Directions =>
In the entries below, which lines run from the one containing "- split; [lia|]. exists (Zpos p). lia." to the one containing "Proof. destruct x;"? Copy exactly those lines, ends included, and no others.

Stored data entries
Lemma LeadingZeros_lxor_ge w a b n :
  0 ≤ n ≤ w → is_uint w a → is_uint w b →
  n ≤ LeadingZeros w (Z.lxor a b) ↔ a / 2 ^ (w - n) = b / 2 ^ (w - n).
Proof.
  intros Hn Ha Hb. rewrite LeadingZeros_ge by (auto using lxor_uint with lia).
  pose proof (lxor_uint w a b ltac:(lia) Ha Hb) as [Hx _].
  rewrite <- !Z.shiftr_div_pow2 by lia.
  rewrite <- Z.lxor_eq_0_iff, <- Z.shiftr_lxor, Z.shiftr_div_pow2 by lia.
  pose proof (pow2_pos (w - n)). rewrite Z.div_small_iff by lia. lia.
Qed.

Lemma ctz_pos_spec p :
  0 ≤ ctz_pos p ∧ ∃ q, Zpos p = (2 * q + 1) * 2 ^ ctz_pos p.
Proof.
  induction p as [p _|p [IH [q Hq]]|]; simpl.
  - split; [lia|]. exists (Zpos p). lia.
  - split; [lia|]. exists q. rewrite Z.pow_add_r by lia. lia.
  - split; [lia|]. exists 0. lia.
Qed.

Lemma TrailingZeros_nonneg w x : 0 ≤ w → 0 ≤ TrailingZeros w x.
Proof. intros. destruct x; simpl; try lia. apply ctz_pos_spec. Qed.

Lemma TrailingZeros_spec w x :
  0 < x → ∃ q, x = (2 * q + 1) * 2 ^ TrailingZeros w x.
Proof. destruct x; try lia. intros _. apply ctz_pos_spec. Qed.

Lemma testbit_odd_mul q n : 0 ≤ n → Z.testbit ((2 * q + 1) * 2 ^ n) n = true.
Proof.
  intros. rewrite <- Z.shiftl_mul_pow2, Z.shiftl_spec, Z.sub_diag by lia.
  apply Z.testbit_odd_0.
Qed.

Written solution =>
  - split; [lia|]. exists (Zpos p). lia.
  - split; [lia|]. exists q. rewrite Z.pow_add_r by lia. lia.
  - split; [lia|]. exists 0. lia.
Qed.

Lemma TrailingZeros_nonneg w x : 0 ≤ w → 0 ≤ TrailingZeros w x.
Proof. intros. destruct x; simpl; try lia. apply ctz_pos_spec. Qed.

Lemma TrailingZeros_spec w x :
  0 < x → ∃ q, x = (2 * q + 1) * 2 ^ TrailingZeros w x.
Proof. destruct x; try lia. intros _. apply ctz_pos_spec. Qed.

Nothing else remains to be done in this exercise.